In short, I didn’t follow this line of thought at the time, and it’s a pity to look back on it now, because I was just entering the industry at the time, I didn’t have much experience, and I didn’t have much confidence in my intuition.

3. Structured sequence generation

Speaking of the authentic UIE itself, when I saw the UIE paper for the first time, I immediately thought of another paper. I vaguely remembered that it was a text-to-event generation task, and what was generated was a structured event, so I decoded it into an event based on the generated structured sequence.

So when I was reading the thesis, I was reading it with a kind of repulsive mentality. How can someone else do the content that others have already done, but still post it? This is an idea that I had already had last year. I vaguely remember that I experimented with that article, but the effect was not very good, so I didn’t pay attention to it later. I just remembered that it seemed to be a paper on NAACL or EMNLP last year, but I couldn’t find it after searching around. It was not until yesterday that I found out embarrassingly that the article was also ACL, and the author was the author of UIE. . .

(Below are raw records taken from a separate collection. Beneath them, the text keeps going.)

(** The results of a sequence of calls and the stack after it; freeing a page that
    is free, or is not a page of the allocator, is outside of the contract. *)
Fixpoint spec_run (ops : list op) (l : list Z) : option (list Z * list Z) :=
  match ops with
  | [] => Some ([], l)
  | OAlloc :: ops' =>
      '(rs, l') ← spec_run ops' (tail l); Some (default 0 (head l) :: rs, l')
  | OFree v :: ops' =>
      if decide (page_ok v /\ v ∉ l) then spec_run ops' (v :: l) else None
  end.

Fixpoint impl_run (ops : list op) : M S (list Z) :=
  match ops with
  | [] => mret []
  | OAlloc :: ops' => r ← kalloc; rs ← impl_run ops'; mret (r :: rs)
  | OFree v :: ops' => kfree v;; impl_run ops'
  end.

(** C3: the allocator implements a stack of distinct pages: any sequence of calls
    within the contract returns what the stack says (a page that is not handed out
    again before it has been freed, or 0 when none is left) and ends in a state
    that represents the stack; the free list threaded through the memory is never
    damaged, and the allocator's lock is free again. *)
Theorem kalloc_refines_stack ops : forall (s : S) i L ie p l rs l',
  kmem_ok s l -> lock_ok s i L ie p -> spec_run ops l = Some (rs, l') ->
  wp (impl_run ops) s (fun r s' => r = rs /\ kmem_ok s' l' /\ lock_ok s' i L ie p).
Proof.
  induction ops as [|[|v] ops IH]; intros s i L ie p l rs l' Hk Hlk Hr; simpl in *.
  - simplify_eq. by apply wp_ret.
  - destruct (spec_run ops (tail l)) as [[rs1 l1]|] eqn:E; simpl in Hr; simplify_eq.
    wp_step. eapply wp_kalloc; [done | done |]. intros s1 Hk1 Hlk1 _ _ _. wp_step.
    eapply wp_conseq; [by eapply IH|]. intros r s2 (-> & ? & ?). by apply wp_ret.
  - case_decide as Hd; [|done]. destruct Hd as [Hv Hni]. wp_step.
    eapply wp_kfree; [done..|]. intros s1 Hk1 Hlk1 _ _ _ _. by eapply IH.
Qed.

(** After [kinit1(end, P2V(4MB)); kinit2(P2V(4MB), P2V(PHYSTOP))], as [main] boots,
    every whole page between [end] and the top of the physical memory is free,
    exactly once, and the allocator uses its lock from then on. *)
Theorem kinit_frees_all (s : S) :
  KERNBASE < kend <= P2V 0x400000 -> freelist (lget s) = 0 ->
  wp (kinit1 kend (P2V 0x400000) ;; kinit2 (P2V 0x400000) (P2V PHYSTOP)) s (fun _ s' =>
    exists l, kmem_ok s' l /\ use_lock (lget s') = true /\
      forall v, v ∈ l <-> page_in kend (P2V PHYSTOP) v).
Proof.
  change (P2V 0x400000) with 0x80400000. change (P2V PHYSTOP) with 0x8E000000.
  intros Hend H0. unfold kinit1, kinit2, initlock, core_mod, set_use_lock. wp_step.
  assert (Hpg : forall v, page_in kend 0x8E000000 v -> page_ok v).
  { intros v (Hv1 & Hv2 & Hv3). unfold page_ok, bad_page, V2P, PHYSTOP, KERNBASE, PGSIZE in *.
    rewrite u32_small by lia. split; [|lia].
    rewrite (proj2 (Z.eqb_eq _ _) Hv1). simpl. apply orb_false_iff. split; zbool; lia. }
  eapply (wp_freerange _ O [] true None _ _ []).
  { split_and!; [by klens | constructor | constructor]. }
  { intros Hu. revert Hu. by klens. }
  { unfold KERNBASE in *. lia. }
  { unfold PGSIZE. lia. }
  { intros v Hv. split; [|apply not_elem_of_nil]. apply Hpg. unfold page_in in *. lia. }
  intros s1 l1 Hk1 Hlk1 Hu1 Hl1. wp_step. revert Hu1. klens. intros Hu1.
  eapply wp_freerange; [exact Hk1 | exact Hlk1 | lia | unfold PGSIZE; lia | |].
  { intros v Hv. split; [apply Hpg; unfold page_in in *; lia|].
    rewrite Hl1. unfold page_in, PGSIZE in *. intros [[]%not_elem_of_nil|?]. lia. }
  intros s2 l2 (Hc2 & HN2 & HF2) _ _ Hl2. wp_step. exists l2. split_and!.
  - split_and!; [by klens | done | done].
  - by klens.
  - intros v. rewrite Hl2, Hl1. unfold page_in, PGSIZE. split.
    + intros [[[]%not_elem_of_nil|?]|?]; lia.
    + intros (Hv1 & Hv2 & Hv3). destruct (decide (v < 0x80400000)); [left; right | right];
        (split_and!; [done | lia |]); Z.to_euclidean_division_equations; lia.
Qed.

End Ops.

Abbreviation kst := (core * (kmem * ram))%type.

(** Two pages, then a third one that is freed. *)
Definition two_pages : kst :=
  (boot_core, ({| use_lock := true; freelist := 0x80402000 |},
    {| ram_bytes := store32 (store32 ∅ 0x80402000 0x80401000) 0x80401000 0 |})).

Lemma kalloc_refines_stack_witness :
  wp (impl_run 0x80200000 [OAlloc; OFree 0x80403000; OAlloc; OAlloc; OAlloc]) two_pages
    (fun r s' => r = [0x80402000; 0x80403000; 0x80401000; 0] /\ kmem_ok 0x80200000 s' [] /\
       lock_ok s' 0 [] true (Some 0%nat)).
Proof.
  apply (kalloc_refines_stack 0x80200000 _ two_pages 0 [] true (Some 0%nat)
           [0x80402000; 0x80401000]).
  - split_and!; [vm_compute; split_and!; discriminate || reflexivity | |].
    + repeat constructor; rewrite ?elem_of_cons, ?elem_of_nil; intuition discriminate.
    + repeat constructor.
  - intros _. split; [exact boot_ok | apply not_elem_of_nil].
  - vm_compute. reflexivity.
Defined.

(** The machine before [kinit1]. *)
Definition bare : kst := (boot_core, ({| use_lock := false; freelist := 0 |}, {| ram_bytes := ∅ |})).

Lemma kinit_frees_all_witness :
  wp (kinit1 0x80115000 0x80115000 (P2V 0x400000) ;; kinit2 0x80115000 (P2V 0x400000) (P2V PHYSTOP))
    bare
    (fun _ s' => exists l, kmem_ok 0x80115000 s' l).
Proof.
  destruct (kinit_frees_all (S := kst) 0x80115000 bare)
    as (a & s' & E & l & Hk & _); [vm_compute; split; congruence | reflexivity |].
  exists a, s'. split; [exact E | by exists l].
Defined.

End Kalloc.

TEXT2EVENT：https://arxiv.org/pdf/2106.09232.pdf
UIE: https://arxiv.org/pdf/2203.12277.pdf

In addition, in the field of information extraction in the past two years, a lot of work has actually been done related to prompt generation. Taking event extraction as an example, the more representative work is gen-arg of the team of Mr. Ji Heng. It shows that the whole field is moving in this direction, so the proposal of UIE seems to be a kind of necessity in today's fire of prompt.

Speaking of this, we can find that the work of UIE was not proposed all at once this year, but a process of accumulation and precipitation. This series of research feels very in line with the normal thinking logic of most people, and comes down in one continuous line.

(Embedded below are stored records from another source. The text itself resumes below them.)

(** [next] runs through [l] and [prev] inverts it. *)
Definition linked (c : bcache) (l : list nat) : Prop :=
  NoDup (bhead :: l) /\ path (nexts c) bhead l bhead /\
  forall b, b ∈ bhead :: l -> prevs c (nexts c b) = b.

Lemma linked_ring c l : linked c l -> l ≡ₚ seq 0 NBUF -> ring c l.
Proof. by intros (_ & ? & ?). Qed.

Lemma linked_unlink c l1 x l2 : linked c (l1 ++ x :: l2) -> linked (unlink x c) (l1 ++ l2).
Proof.
  intros (HN & Hp & Hi).
  assert (Hpx : prevs c x = lastd bhead l1).
  { pose proof (proj1 (path_app _ _ _ _ _ _) Hp) as [Hp1 _]. apply path_lastd in Hp1.
    rewrite <- Hp1 at 1. apply Hi. pose proof (lastd_in bhead l1) as Hin.
    rewrite elem_of_cons, elem_of_app in *. tauto. }
  apply path_skip in Hp; [|done]. rewrite <- Hpx in Hp.
  assert (HP : bhead :: l1 ++ x :: l2 ≡ₚ x :: bhead :: l1 ++ l2).
  { rewrite <- Permutation_middle. apply perm_swap. }
  assert (Hxin : x ∈ bhead :: l1 ++ x :: l2) by (rewrite HP; by left).
  rewrite HP in HN. apply NoDup_cons in HN as [Hx HN].
  split_and!; [done | |].
  - eapply path_ext; [|exact Hp]. intros y _. apply unlink_links.
  - intros b Hb. rewrite (proj1 (unlink_links x c b)), (proj2 (unlink_links x c _)).
    assert (Hb' : b ∈ bhead :: l1 ++ x :: l2) by (rewrite HP; by right).
    unfold nupd. destruct (decide (b = prevs c x)) as [->|Hne]; [by rewrite decide_True|].
    rewrite decide_False; [by apply Hi|]. intros He. apply Hx.
    rewrite <- (Hi x Hxin), <- He, (Hi b Hb'). done.
Qed.

(** Along the list, [next] stays in the list. *)
Lemma path_next_in nx l : forall a z b, path nx a l z -> b ∈ a :: l -> nx b = z \/ nx b ∈ l.
Proof.
  induction l as [|x l IH]; intros a z b Hp Hb; simpl in *.
  - apply list_elem_of_singleton in Hb as ->. by left.
  - destruct Hp as [<- Hp]. apply elem_of_cons in Hb as [->|Hb].
    + right. by left.
    + destruct (IH _ _ b Hp Hb) as [?|?]; [by left | right; by right].
Qed.

Lemma linked_link c l x : linked c l -> x ∉ bhead :: l -> linked (link_head x c) (x :: l).
Proof.
  intros (HN & Hp & Hi) Hx. pose proof HN as [Hh _]%NoDup_cons.
  assert (Hxh : x <> bhead) by (intros ->; apply Hx; by left).
  assert (Hxn : forall b, b ∈ bhead :: l -> nexts c b <> x).
  { intros b Hb He. destruct (path_next_in _ _ _ _ b Hp Hb) as [E|E]; rewrite He in E;
      [congruence | apply Hx; by right]. }
  split_and!.
  - apply NoDup_cons. split; [rewrite elem_of_cons; intros [?|?]; congruence|].
    apply NoDup_cons. split; [intros ?; apply Hx; by right|]. by apply NoDup_cons in HN as [_ ?].
  - eapply path_ext; [|by apply path_front]. intros y _. by apply link_links.
  - intros b Hb. rewrite (proj1 (link_links x c b Hxh)), (proj2 (link_links x c _ Hxh)).
    destruct (decide (b = bhead)) as [->|Hbh].
    + unfold nupd. rewrite (decide_True (P := bhead = bhead)) by done.
      rewrite decide_False by (intros He; by apply (Hxn bhead); [by left|]).
      by rewrite decide_True.
    + destruct (decide (b = x)) as [->|Hbx].
      * unfold nupd. rewrite (decide_False (P := x = bhead)) by done.
        by rewrite (decide_True (P := x = x)), decide_True.
      * assert (Hb1 : b ∈ bhead :: l) by (rewrite !elem_of_cons in *; tauto).
        unfold nupd. rewrite (decide_False (P := b = bhead)), (decide_False (P := b = x)) by done.
        rewrite decide_False, decide_False; [by apply Hi | by apply Hxn |].
        intros He. apply Hbh. rewrite <- (Hi b Hb1), He. apply Hi. by left.
Qed.

(** Moving a buffer to the front. *)
Lemma ring_move c l x :
  ring c l -> (x < NBUF)%nat -> exists l', ring (link_head x (unlink x c)) l'.
Proof.
  intros Hr Hx. pose proof (ring_nodup _ _ Hr) as [HN _].
  assert (Hxl : x ∈ l) by (by eapply ring_elem).
  destruct Hr as (HP & Hp & Hinv).
  apply list_elem_of_split in Hxl as (l1 & l2 & ->).
  exists (x :: l1 ++ l2). apply linked_ring; [|by rewrite Permutation_middle].
  apply linked_link; [by apply linked_unlink|].
  rewrite <- Permutation_middle in HN. apply NoDup_cons in HN as [Hh HN].
  apply NoDup_cons in HN as [Hxn _]. rewrite elem_of_cons in *. intros [->|?]; [|done]. apply Hh. by left.
Qed.

End Bio.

4. Is UIE a "big unification"?

Yes and no, I think so. Perhaps adding such a point of view can promote this model faster and allow more people to accept it.

First of all, for the two tasks of relationship extraction and event extraction, I think there is not much difference in essence. The difference lies in the particularity of trigger words as entities. If the two things themselves are consistent, the unity between them is not a "big" unity. Speaking of "unification", I think the idea of UIE is not as unified as OneIE. In OneIE, all entities and trigger words are regarded as nodes, and the relationship between entities and event arguments are regarded as edges between nodes, thus introducing a graph structure, which is also the graph structure, which endows OneIE with strong performance capabilities (but it is also because of the complexity of graph decoding that leads to a long reasoning time for OneIE). Today, OneIE is still strong in the field of information extraction, and has been used as a SOTA for comparison by many papers.

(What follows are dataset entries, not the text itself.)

(* ===== verification/BioLaws.v ===== *)
(** * The buffer cache implements the block layer

    The invariant of the cache (one buffer per block, dirty buffers pinned, cached
    data agree with the disk unless they are pinned or held) and the laws of
    [BlockLaws] for [bread], [bwrite] and [brelse] on the memory disk. *)

From stdpp Require Import base gmap list strings.
From Stdlib Require Import ZArith Lia.
From S2P Require Import Prelude Core Locking Bio.
Import Sleeplock Bio.

Module BioLaws.

Section Laws.
Context {S : Type} {HL : Lens S core} {HT : Lens S slocktab} {HB : Lens S bcache}
  {HK : Lens S disk}.
Context {HLok : LensOk S core} {HTok : LensOk S slocktab} {HBok : LensOk S bcache}
  {HKok : LensOk S disk}.
Context {Hs1 : LensSep S core slocktab} {Hs2 : LensSep S core bcache} {Hs3 : LensSep S core disk}
  {Hs4 : LensSep S slocktab bcache} {Hs5 : LensSep S slocktab disk} {Hs6 : LensSep S bcache disk}.
Context (cpu me : nat) (ie : bool).

(** The buffer behind a handle, its sleep lock, the pid of this process. *)
Definition kbuf (s : S) (b : nat) : buf := buf_of (lget s) b.
Definition klock (s : S) (b : nat) : sleeplock := sl_of (lget s) (blk b).
Definition mypid (s : S) : Z := pid (getp (lget s) me).

(** One buffer in a state with view [v]. *)
Definition buf_ok (s : S) (v : bview) (b : nat) : Prop :=
  let k := kbuf s b in
  (flags k = 0 \/ flags k = 2 \/ flags k = 6) /\
  (flags k <> 0 -> dev k = 1 /\ 0 <= blockno k < v_size v /\ bdata k = v_data v (blockno k)) /\
  (flags k = 6 <-> dev k = 1 /\ blockno k ∈ v_pin v) /\
  ((exists n, (b, n) ∈ v_held v /\ dev k = 1 /\ blockno k = n /\ flags k <> 0 /\ refcnt k = 1 /\
      klock s b = {| slocked := true; spid := mypid s |}) \/
   ((b ∉ (v_held v).*1) /\ refcnt k = 0 /\ slocked (klock s b) = false)).

Definition unique (s : S) : Prop :=
  forall b1 b2, (b1 < NBUF)%nat -> (b2 < NBUF)%nat -> dev (kbuf s b1) = 1 -> dev (kbuf s b2) = 1 ->
    blockno (kbuf s b1) = blockno (kbuf s b2) -> b1 = b2.

Definition view_ok (v : bview) : Prop :=
  NoDup (v_held v).*1 /\ NoDup (v_held v).*2 /\
  (forall b n, (b, n) ∈ v_held v -> (b < NBUF)%nat /\ 0 <= n < v_size v) /\
  (forall n, 0 <= n < v_size v ->
     block_ok (v_data v n) /\ block_ok (v_disk v n) /\
     (v_data v n = v_disk v n \/ n ∈ v_pin v \/ n ∈ (v_held v).*2)).

Definition disk_ok (s : S) (v : bview) : Prop :=
  disksize (lget s) = v_size v /\ trace (lget s) = v_trace v /\
  forall n, 0 <= n < v_size v -> blocks (lget s) n = v_disk v n.

Definition cache_ok (s : S) (v : bview) : Prop :=
  (exists l, ring (lget s) l) /\
  (forall b, (b < NBUF)%nat -> buf_ok s v b) /\ unique s /\
  (forall n, n ∈ v_pin v -> exists b, (b < NBUF)%nat /\ dev (kbuf s b) = 1 /\ blockno (kbuf s b) = n).

Definition bio_ok (s : S) (L : list lockid) (v : bview) : Prop :=
  core_ok (lget s) cpu L ie (Some me) /\ (me < length (procs (lget s)))%nat /\
  cache_ok s v /\ view_ok v /\ disk_ok s v.

Ltac blens :=
  repeat first [rewrite lget_lset | rewrite lsep_l | rewrite lsep_r | rewrite lset_lset].

Lemma getp_pid (c c' : core) p :
  pid <$> procs c = pid <$> procs c' -> pid (getp c p) = pid (getp c' p).
Proof.
  intros He. unfold getp. apply (f_equal (fun l => l !! p)) in He.
  rewrite !list_lookup_fmap in He. destruct (procs c !! p), (procs c' !! p); naive_solver.
Qed.

(** *** Frames *)

(** Same cache, disk and sleep locks. *)
Definition same_bio (s s' : S) : Prop :=
  (forall b, kbuf s' b = kbuf s b) /\ (forall b, klock s' b = klock s b) /\
  lget (T := disk) s' = lget s.

Lemma bio_ok_same s s' L L' v :
  bio_ok s L v -> core_ok (lget s') cpu L' ie (Some me) ->
  pid <$> procs (lget s') = pid <$> procs (lget s) -> same_bio s s' -> bio_ok s' L' v.
Proof.
  intros (Hc & Hm & (Hr & Hb & Hu & Hp) & Hv & Hd) Hc' Hpid (Hkb & Hkl & Hdk).
  split_and!; try done.
  - apply (f_equal length) in Hpid. rewrite !length_fmap in Hpid. by rewrite Hpid.
  - unfold cache_ok. split_and!.
    + destruct Hr as [l Hr]. exists l. eapply ring_same_links; [| |done];
        intros b; [apply (f_equal next (Hkb b)) | apply (f_equal prev (Hkb b))].
    + intros b Hlt. specialize (Hb b Hlt). unfold buf_ok in *. rewrite Hkb, Hkl.
      unfold mypid in *. by rewrite (getp_pid _ _ _ Hpid).
    + intros b1 b2. rewrite !Hkb. apply Hu.
    + intros n Hn. destruct (Hp n Hn) as (b & ?). exists b. by rewrite Hkb.
  - unfold disk_ok in *. by rewrite Hdk.
Qed.

Lemma outside_same s s' :
  outside s s' -> (forall b, klock s' b = klock s b) -> same_bio s s'.
Proof.
  intros Ho Hl. split_and!; [|done|].
  - intros b. unfold kbuf. by rewrite (Ho bcache HB _ _).
  - by rewrite (Ho disk HK _ _).
Qed.

Lemma same_bio_core s (c : core) : same_bio s (lset c s).
Proof. unfold same_bio, kbuf, klock. by blens. Qed.

Lemma bio_ok_frame s L L' v c :
  bio_ok s L v -> core_ok c cpu L' ie (Some me) ->
  pid <$> procs c = pid <$> procs (lget s) -> bio_ok (lset c s) L' v.
Proof.
  intros Hok Hc Hp. eapply bio_ok_same; [exact Hok | by blens | by blens |].
  apply same_bio_core.
Qed.

Lemma wake_pids ch (l : list proc) : pid <$> (wake_proc ch <$> l) = pid <$> l.
Proof.
  induction l as [|p l IH]; [done|]. csimpl. rewrite IH. f_equal. unfold wake_proc.
  by destruct (_ && _).
Qed.

(** *** A held buffer *)

Lemma held_buf s L v b n :
  bio_ok s L v -> (b, n) ∈ v_held v ->
  (b < NBUF)%nat /\ 0 <= n < v_size v /\
  dev (kbuf s b) = 1 /\ blockno (kbuf s b) = n /\ flags (kbuf s b) <> 0 /\
  bdata (kbuf s b) = v_data v n /\
  refcnt (kbuf s b) = 1 /\ klock s b = {| slocked := true; spid := mypid s |}.
Proof.
  intros (_ & _ & (_ & Hb & _) & (HN & _ & Hin2 & _) & _) Hin.
  destruct (Hin2 _ _ Hin) as [Hlt Hn]. destruct (Hb b Hlt) as (_ & Hv & _ & Hh).
  destruct Hh as [(n' & Hin' & H1 & H2 & H3 & H4 & H5) | (Hni & _)].
  - assert (n' = n) as ->.
    { apply list_elem_of_lookup in Hin as [i Hi], Hin' as [j Hj].
      assert (i = j) as ->; [|congruence].
      eapply (NoDup_lookup _ _ _ b HN); rewrite list_lookup_fmap; [by rewrite Hi | by rewrite Hj]. }
    destruct (Hv H3) as (_ & _ & Hd). rewrite H2 in Hd. by split_and!; try tauto.
  - exfalso. apply Hni, list_elem_of_fmap. by exists (b, n).
Qed.

Lemma wp_holds s v b n (Q : bool -> S -> Prop) :
  bio_ok s [] v -> (b, n) ∈ v_held v ->
  (forall s', bio_ok s' [] v -> same_bio s s' -> Q true s') -> wp (holdingsleep (blk b)) s Q.
Proof.
  intros Hok Hin HQ. pose proof (held_buf _ _ _ _ _ Hok Hin) as (_ & _ & _ & _ & _ & _ & _ & Hk).
  pose proof Hok as (Hc & _).
  eapply wp_holdingsleep; [exact Hc | apply not_elem_of_nil |]. intros s' Hc' Hp' Hs' Ho.
  unfold klock in Hk. fold (sleeplock_of s (blk b)) in Hk. rewrite Hk. simpl.
  unfold mypid. rewrite Z.eqb_refl.
  assert (Hsb : same_bio s s') by (apply outside_same; [done | intros b'; apply Hs']).
  apply HQ; [|done]. eapply bio_ok_same; [done | done | | done].
  unfold procs_of in Hp'. by rewrite Hp'.
Qed.

(** *** Changing a held buffer *)

(** [s'] is [s] with new flags and data in buffer [b]. *)
Definition buf_change (s s' : S) (b : nat) (f : Z) (d : block) : Prop :=
  kbuf s' b = set_data d (set_flags f (kbuf s b)) /\
  (forall b', b' <> b -> kbuf s' b' = kbuf s b') /\ (forall b, klock s' b = klock s b) /\
  mypid s' = mypid s.

(** [v'] is [v] with block [n] changed. *)
Definition view_change (v v' : bview) (n : Z) : Prop :=
  v_held v' = v_held v /\ v_size v' = v_size v /\
  forall m, m <> n -> v_data v' m = v_data v m /\ (m ∈ v_pin v' <-> m ∈ v_pin v).

Lemma cache_change s s' L v v' b n f d :
  bio_ok s L v -> (b, n) ∈ v_held v -> buf_change s s' b f d -> view_change v v' n ->
  (f = 2 /\ n ∉ v_pin v') \/ (f = 6 /\ n ∈ v_pin v') -> v_data v' n = d ->
  cache_ok s' v'.
Proof.
  intros Hok Hin (Hkb & Hko & Hkl & Hpid) (Hvh & Hvs & Hvm) Hf Hd.
  pose proof (held_buf _ _ _ _ _ Hok Hin) as (Hlt & Hn & H1 & H2 & H3 & _ & H5 & H6).
  destruct Hok as (_ & _ & (Hr & Hb & Hu & Hp) & _ & _).
  assert (Hdev : forall b', dev (kbuf s' b') = dev (kbuf s b') /\
    blockno (kbuf s' b') = blockno (kbuf s b') /\ refcnt (kbuf s' b') = refcnt (kbuf s b') /\
    next (kbuf s' b') = next (kbuf s b') /\ prev (kbuf s' b') = prev (kbuf s b')).
  { intros b'. destruct (decide (b' = b)) as [->|Hne]; [by rewrite Hkb | by rewrite Hko]. }
  unfold cache_ok. split_and!.
  - destruct Hr as [l Hr]. exists l. eapply ring_same_links; [| |done]; intros b'; apply Hdev.
  - intros b' Hlt'. specialize (Hb b' Hlt').
    destruct (decide (b' = b)) as [->|Hne].
    + unfold buf_ok. rewrite Hvh, Hvs, Hkl, Hpid, Hkb. simpl. rewrite H1, H2. split_and!.
      * destruct Hf as [[-> _]|[-> _]]; lia.
      * by rewrite Hd.
      * destruct Hf as [[-> ?]|[-> ?]]; intuition congruence.
      * left. exists n. split_and!; try done. destruct Hf as [[-> _]|[-> _]]; lia.
    + assert (Hnn : dev (kbuf s b') = 1 -> blockno (kbuf s b') <> n).
      { intros Hd' He. apply Hne. apply Hu; [done..|]. congruence. }
      unfold buf_ok in *. rewrite Hvh, Hvs, Hkl, Hpid, (Hko b' Hne).
      destruct Hb as (Hb1 & Hb2 & Hb3 & Hb4). split_and!; [done | | |done].
      * intros Hf0. destruct (Hb2 Hf0) as (Hb5 & Hb6 & Hb7). split_and!; [done | lia | lia |].
        rewrite Hb7. symmetry. apply Hvm. auto.
      * rewrite Hb3. split; intros [? ?]; (split; [done|]); (apply Hvm; [auto|done]).
  - intros b1 b2. destruct (Hdev b1) as (-> & -> & _), (Hdev b2) as (-> & -> & _). apply Hu.
  - intros m Hm. destruct (decide (m = n)) as [->|Hne].
    + exists b. by destruct (Hdev b) as (-> & -> & _).
    + apply Hvm in Hm; [|done]. destruct (Hp m Hm) as (b' & ? & ? & ?). exists b'.
      by destruct (Hdev b') as (-> & -> & _).
Qed.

At the same time, I also think that if one day, a "unified" model appears in deep learning, it must be a graph model, just like we can't look at relationship extraction and event extraction separately, CNN and RNN, NLP and CV should not be viewed in opposition, including the transformer structure, which is essentially a graph model, but the connection method of the graph is different. For example, the RNN model is a sequential connection between nodes, and the CNN model is a neighborhood connection on a plane. Although my current research on graphical models is not in-depth, my intuition makes me willing to always believe this.

But from the perspective of the task form, we cannot deny that the structure of prompt+text unifies the form of the task, so that various tasks that we originally thought were different can be trained together.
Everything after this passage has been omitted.